Upon completion you should be able to:
- Explain the difference between "power limited" and "non-power limited" categories of system wiring
- List the three basic types of fire alarm circuits: initiating device circuits, notification appliance circuits, and signaling line circuits
- Understand that these circuits can be wired as Class A or B, depending upon the system objectives and recommendations from the authority having jurisdiction
- Discuss supervision and monitoring, as a function of how the system is wired and the components that are used
- Explain when and why T-tapping can be allowed
Who Will Benefit
Anyone whose job involves designing, reviewing, evaluating or installing fire protection systems, including: designers, installers, engineers, electrical contractors, technicians, project managers, fire marshals, and architects.
- The fire alarm circuit wiring serves as a key factor in the ability of a fire alarm system to work correctly. If wired improperly, there is no guarantee that the signals will be properly transmitted.
- The two general categories of system wiring are "power-limited" and "non-power-limited":Â
- power-limited fire alarm systems receive their power from power supplies to limit the voltage and current to safer levels
- non-power-limited systems receive power from power supplies that have higher power levels
- In any case, the National Electrical Code forbids fire alarm systems to operate at more than 600 volts.
- There are three basic types of fire alarm circuits.
- initiating device circuits put information into the system
- notification appliance circuits distribute information from the system
- signaling line circuits may either put information into the system or distribute information from the system
- Initiating devices are also known as "conventional," whereas signaling line circuits are known as "addressable" or "intelligent."
- These circuits can be wired as Class A or B, depending upon the system objectives and recommendations from the authority having jurisdiction.
- Class A circuits cannot lose their ability to transmit a signal if there is a single fault in the circuit. Devices or appliances connected to a Class B circuit, however, can be impaired beyond a broken wire in the circuit.
- Regardless, all fire alarm circuits must be monitored for integrity so that any fault in the wiring or any component is indicated at the control unit as a trouble signal. This supervision or monitoring for integrity is a function of how the system is wired and the components that are used.
- Fire alarm systems can also have building fire safety circuits that will turn on or turn off equipment to make a building safer in a fire emergency. An example would be elevator recall, which is routinely done by interfacing the elevator controls with the fire alarm system.Â
- Signaling line and initiating device circuits may both serve as input circuits, but operate quite differently:
- signaling line circuits are considered intelligent because they can identify individual components that have initiated a signal
- initiating device circuits cannot do this, but instead merely identify that one of the devices on the circuit has operated, without identifying which one
- Either circuit type can be used at the discretion of the owner, designer and/or the authority having jurisdiction.

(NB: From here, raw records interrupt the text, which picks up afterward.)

(* ===== verification/Download.v ===== *)
(** * The download of a ledger

    The lemmas on [AsyncCallData] and the loop of [loadInitialLedger] of
    [src/src/etl/ETLSource.cpp]: what the calls, each on its stretch of the key
    space, have written and loaded after any sequence of completions. *)

From stdpp Require Import base list gmap strings sorting.
From Stdlib Require Import ZArith Lia.
From S2P Require Import Prelude Types TreeRipple SimpleCache Backend NFTHelpers Cql Cassandra Tables.
From S2P Require Import CassandraSpec CassandraCommit LedgerRows ETLHelpers ReportingETL ETLSource LedgerWrites.

Open Scope Z_scope.

#[local] Arguments table_row : simpl never.
#[local] Arguments put : simpl never.

(** ** Stretches of the key space *)

Section stretch.
Context (Ldg : gmap Z Blob).

(** The last key of the ledger in the stretch above [m] up to [got]. *)
Definition last_covered (m got : Z) : option Z :=
  match prev_key Ldg (got + 1) with
  | Some k => if m <? k then Some k else None
  | None => None
  end.

Lemma last_covered_Some m got k :
  last_covered m got = Some k <->
  is_Some (Ldg !! k) /\ m < k <= got /\ forall j, k < j <= got -> Ldg !! j = None.
Proof.
  unfold last_covered. destruct (prev_key Ldg (got + 1)) as [x|] eqn:Hx.
  - apply prev_key_Some in Hx as (H1 & H2 & H3). destruct (m <? x) eqn:Hm; zbool.
    + split; [intros [= <-]; split_and!; [done | lia | lia |]; intros; apply H3; lia|].
      intros (G1 & G2 & G3). f_equal. destruct (Z.lt_trichotomy k x) as [Hlt|[->|Hlt]]; [|done|].
      * destruct H1. rewrite G3 in * by lia. done.
      * destruct G1. rewrite H3 in * by lia. done.
    + split; [done|]. intros (G1 & G2 & G3). destruct G1. rewrite H3 in * by lia. done.
  - split; [done|]. intros ([b Hb] & ? & _). by rewrite (proj1 (prev_key_None _ _) Hx k) in Hb by lia.
Qed.

Lemma last_covered_None m got :
  last_covered m got = None <-> forall k, m < k <= got -> Ldg !! k = None.
Proof.
  unfold last_covered. destruct (prev_key Ldg (got + 1)) as [x|] eqn:Hx.
  - apply prev_key_Some in Hx as (H1 & H2 & H3). destruct (m <? x) eqn:Hm; zbool.
    + split; [done|]. intros Hn. destruct H1. rewrite Hn in * by lia. done.
    + split; [|done]. intros _ k Hk. apply H3. lia.
  - split; [|done]. intros _ k Hk. apply (proj1 (prev_key_None _ _) Hx). lia.
Qed.

Lemma last_covered_gap m got got' :
  got <= got' -> (forall j, got < j <= got' -> Ldg !! j = None) ->
  last_covered m got' = last_covered m got.
Proof.
  intros Hle Hn. destruct (last_covered m got) as [k|] eqn:Hk.
  - apply last_covered_Some in Hk as (H1 & H2 & H3). apply last_covered_Some.
    split_and!; [done | lia | lia |]. intros j Hj. destruct (decide (j <= got)); [apply H3 | apply Hn]; lia.
  - apply last_covered_None. intros k Hk'. destruct (decide (k <= got)); [|apply Hn; lia].
    apply (proj1 (last_covered_None m got) Hk). lia.
Qed.

Lemma last_covered_key m got k : is_Some (Ldg !! k) -> m < k <= got ->
  (forall j, k < j <= got -> Ldg !! j = None) -> last_covered m got = Some k.
Proof. intros. by apply last_covered_Some. Qed.

(** Where a stretch with the prefix of the next marker ends. *)
Definition ends_at (np hi : Z) : Prop :=
  (np = 0 /\ hi = 2 ^ 256) \/ (0 < np < 256 /\ hi = np * 2 ^ 248).

(** ** The contract of the nodes *)

Definition start_of (marker : Blob) : Z :=
  if (length marker =? 0)%nat then 0 else uint256_fromVoid marker.

Definition marker_ok (marker : Blob) : Prop :=
  marker = [] \/ exists k, valid_key k /\ marker = uint256_bytes k.

Definition raw_object (kb : Z * Blob) : Blob * Blob := (uint256_bytes kb.1, kb.2).

(** A page: the objects above the marker of the request, in order, up to the
    marker of the answer, which is absent on the last page; others have an
    object. *)
Definition page_ok (marker : Blob) (p : GetLedgerDataResponse) : Prop :=
  exists objs last, gd_objects p = raw_object <$> objs /\
    StronglySorted (fun a b => a.1 < b.1) objs /\
    (forall k b, (k, b) ∈ objs <-> Ldg !! k = Some b /\ start_of marker < k <= last) /\
    ((gd_marker p = [] /\ last = 2 ^ 256 - 1) \/
     (gd_marker p = uint256_bytes last /\ valid_key last /\ objs <> [])).

End stretch.

Lemma first_char_bytes k : valid_key k -> first_char (uint256_bytes k) = k / 2 ^ 248.
Proof.
  intros Hk. change (first_char (uint256_bytes k)) with (u8 (Z.shiftr k 248)).
  rewrite Z.shiftr_div_pow2 by lia. unfold u8. apply Z.mod_small. unfold valid_key in *.
  split; [apply Z.div_pos; lia|]. apply Z.div_lt_upper_bound; lia.
Qed.

(** The test against the prefix of the next marker. *)
Lemma prefix_test np hi k : ends_at np hi -> valid_key k ->
  negb (np =? 0) && (np <=? first_char (uint256_bytes k)) = (hi <=? k).
Proof.
  intros [[-> ->]|[Hnp ->]] Hk.
  - symmetry. apply Z.leb_gt. apply Hk.
  - destruct (Z.eqb_spec np 0); [lia|]. cbn [negb andb]. rewrite first_char_bytes by done.
    apply Bool.eq_iff_eq_true. rewrite !Z.leb_le. split; intros Hle.
    + pose proof (Z.mul_div_le k (2 ^ 248) ltac:(lia)).
      pose proof (Z.mul_le_mono_nonneg_r np (k / 2 ^ 248) (2 ^ 248) ltac:(lia) Hle). lia.
    + apply Z.div_le_lower_bound; lia.
Qed.

(** ** One call *)

Section program.
Context {D : Type} `{CS : CassSession D} {tables : D -> Tables} {patience : D -> nat}
  {acked : D -> list CassandraStatement} `{SL : !SessionLaws tables patience acked}.
Context `{CA : CassApi} `{CL : !CassApiLaws} `{NU : NftUtils} `{R : Ripple} `{RT : !RippleTotal}
  `{SC : SerialCodec}.
Context (fuel : nat) (uninit : Z) (h : history) (Books : Z -> Prop).
Context (data : GetLedgerResponse) (info : LedgerInfo) (w0 : Cass D).

Abbreviation seq := (li_seq info).
Abbreviation New := (L h seq).
Abbreviation T0 := (tables (db w0)).

(** Nothing in the ledger stops the program. *)
Definition load_clean : Prop :=
  txs_parse data info /\
  forall k b, New !! k = Some b ->
    (exists nfts, getNFTDataFromObj seq k b = Ok nfts) /\ (exists d, isBookDir k b = Some (Ok d)).

Context `{LS : !LedgerSetting (tables := tables) (patience := patience) fuel h Books data info w0 load_clean}.
Context (Hs0 : s0 h = seq) (Hseq : 0 < seq < 2 ^ 32).

Abbreviation phase := (phase (tables := tables) (patience := patience) (acked := acked)
  (h := h) (Books := Books) (data := data) (info := info) (w0 := w0)).
Abbreviation broken := (broken (tables := tables) (h := h) (Books := Books) (info := info) (w0 := w0)
  (Clean := load_clean)).
Abbreviation adds := (adds (tables := tables) (patience := patience) (acked := acked)
  (h := h) (Books := Books) (data := data) (info := info) (w0 := w0) (Clean := load_clean)).
Abbreviation succ_stmt := (succ_stmt (h := h) (info := info)).
Abbreviation obj_stmt := (obj_stmt (info := info)).

(** What is written for a stretch: its objects, and their successors but for
    the last. *)
Definition required (m got : Z) (s : CassandraStatement) : Prop :=
  exists k b, New !! k = Some b /\ m < k <= got /\
    (s = obj_stmt (uint256_bytes k) b \/ (last_covered New m got <> Some k /\ s = succ_stmt k)).

Lemma required_gap m got got' s :
  got <= got' -> (forall j, got < j <= got' -> New !! j = None) -> required m got' s -> required m got s.
Proof.
  intros Hle Hn (k & b & Hk & Hr & Hs). exists k, b. split; [done|].
  destruct (decide (k <= got)); [|rewrite Hn in Hk by lia; done].
  split; [lia|]. by rewrite (last_covered_gap New m got got') in Hs.
Qed.

Lemma required_next m got k b s :
  m <= got -> got < k -> New !! k = Some b -> (forall j, got < j < k -> New !! j = None) ->
  required m k s -> required m got s \/ s = obj_stmt (uint256_bytes k) b \/
    (exists j, last_covered New m got = Some j /\ s = succ_stmt j).
Proof.
  intros Hmg Hgk Hk Hn (x & c & Hx & Hr & Hs). destruct (decide (x = k)) as [->|Hne].
  - rewrite Hk in Hx. injection Hx as <-. destruct Hs as [Hs|[Hl _]]; [auto|].
    exfalso. apply Hl. apply last_covered_Some. split_and!; [by rewrite Hk | lia | lia | lia].
  - destruct (decide (x <= got)); [|rewrite Hn in Hx by lia; done].
    destruct Hs as [->|[_ ->]]; [left; exists x, c; split; [done|]; split; [lia | by left]|].
    destruct (decide (last_covered New m got = Some x)) as [Hl|Hl]; [right; right; eauto|].
    left. exists x, c. split; [done|]. split; [lia | by right].
Qed.

(** The objects of a stretch, as the cache gets them. *)
Definition stretch_objs (got got' : Z) (l : list LedgerObject) : Prop :=
  (forall o, o ∈ l -> New !! lo_key o = Some (lo_blob o)) /\
  (forall k, is_Some (New !! k) -> got < k <= got' -> k ∈ (lo_key <$> l)).

Lemma stretch_objs_nil got got' :
  (forall j, got < j <= got' -> New !! j = None) -> stretch_objs got got' [].
Proof.
  intros Hn. split; [by intros o ?%not_elem_of_nil|]. intros k [b Hb] Hk. by rewrite Hn in Hb.
Qed.

Lemma key_bytes_length k : length (uint256_bytes k) = 32%nat.
Proof. unfold uint256_bytes. by rewrite length_fmap, length_seq. Qed.

Definition last_bytes (m got : Z) : Blob :=
  match last_covered New m got with Some k => uint256_bytes k | None => [] end.

Lemma fromVoid_bytes k : valid_key k -> uint256_fromVoid (uint256_bytes k) = k.
Proof. apply uint256_fromVoid_bytes. Qed.

Lemma checked_bytes k : valid_key k -> uint256_fromVoidChecked (uint256_bytes k) = Some k.
Proof.
  intros Hk. unfold uint256_fromVoidChecked. by rewrite key_bytes_length, fromVoid_bytes.
Qed.

(** An object that is not skipped. *)
Lemma process_object_spec C P more np m got k b ups :
  New !! k = Some b -> m <= got -> got < k -> (forall j, got < j < k -> New !! j = None) ->
  negb more && negb (np =? 0) && (np <=? first_char (uint256_bytes k)) = false ->
  triple (phase C seq (fun s => P s \/ required m got s))
    (process_object fuel uninit seq more false np (last_bytes m got, ups) (raw_object (k, b)))
    (fun st w => st = (last_bytes m k, ups ++ [mkLedgerObject k b]) /\
       phase C seq (fun s => P s \/ required m k s) w) broken.
Proof.
  intros Hk Hmg Hgk Hn Hskip. assert (valid_key k) as Hv by by eapply L_valid.
  unfold process_object, raw_object. cbn [fst snd]. rewrite Hskip, checked_bytes, fromVoid_bytes by done.
  assert (last_bytes m k = uint256_bytes k) as ->.
  { unfold last_bytes. rewrite (last_covered_key New m k k); [done | by rewrite Hk | lia | lia]. }
  eapply triple_bind.
  { instantiate (1 := fun _ => phase C seq (fun s => (P s \/ required m got s) \/
      exists j, last_covered New m got = Some j /\ s = succ_stmt j)).
    unfold last_bytes. destruct (last_covered New m got) as [j|] eqn:Hl.
    - rewrite key_bytes_length. cbn [Nat.eqb negb].
      pose proof Hl as ([bj Hj] & Hjr & Hjn)%last_covered_Some.
      assert (valid_key j) as Hvj by by eapply L_valid.
      eapply triple_conseq; [apply (adds_succ C seq j k Hvj) | done | | done].
      + unfold succ_of. rewrite (proj2 (next_key_Some New j k)); [done|].
        split; [by rewrite Hk|]. split; [lia|]. intros i Hi.
        destruct (decide (i <= got)); [apply Hjn; lia | apply Hn; lia].
      + intros ? w. apply phase_weaken; [done|]. intros s [?|(j' & [= <-] & ->)]; auto.
    - apply triple_ret. intros w. apply phase_weaken; [done|]. intros s [?|(j' & ? & _)]; [done|done]. }
  intros ?. apply phase_lift; [apply getNFTDataFromObj_total | |].
  { intros [_ Hcl]. by apply (Hcl k b). }
  intros nfts _. eapply triple_bind; [apply writeNFTs_adds|]. intros ?.
  eapply triple_bind; [apply (writeLedgerObject_adds C seq k b Hv); by rewrite Hk|]. intros ?.
  apply triple_ret. intros w Hw. split; [done|]. revert Hw. apply phase_weaken; [done|].
  intros s [Hs|Hs]; [auto|]. destruct (required_next m got k b s Hmg Hgk Hk Hn Hs) as [?|[->|?]];
    [auto | | auto]. right. by left.
Qed.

- T-tapping is a way to add components to the system without breaking into the circuit's wires. Because a T-tapped component can compromise the monitoring for integrity of a Class B initiating device circuit, the only circuit that can be T-tapped is a Class B signaling line circuit. Because a T-tapped portion of a circuit will compromise the ability of a connected component to remain in service under a fault condition, Class A circuits, no matter which type, must never be T-tapped.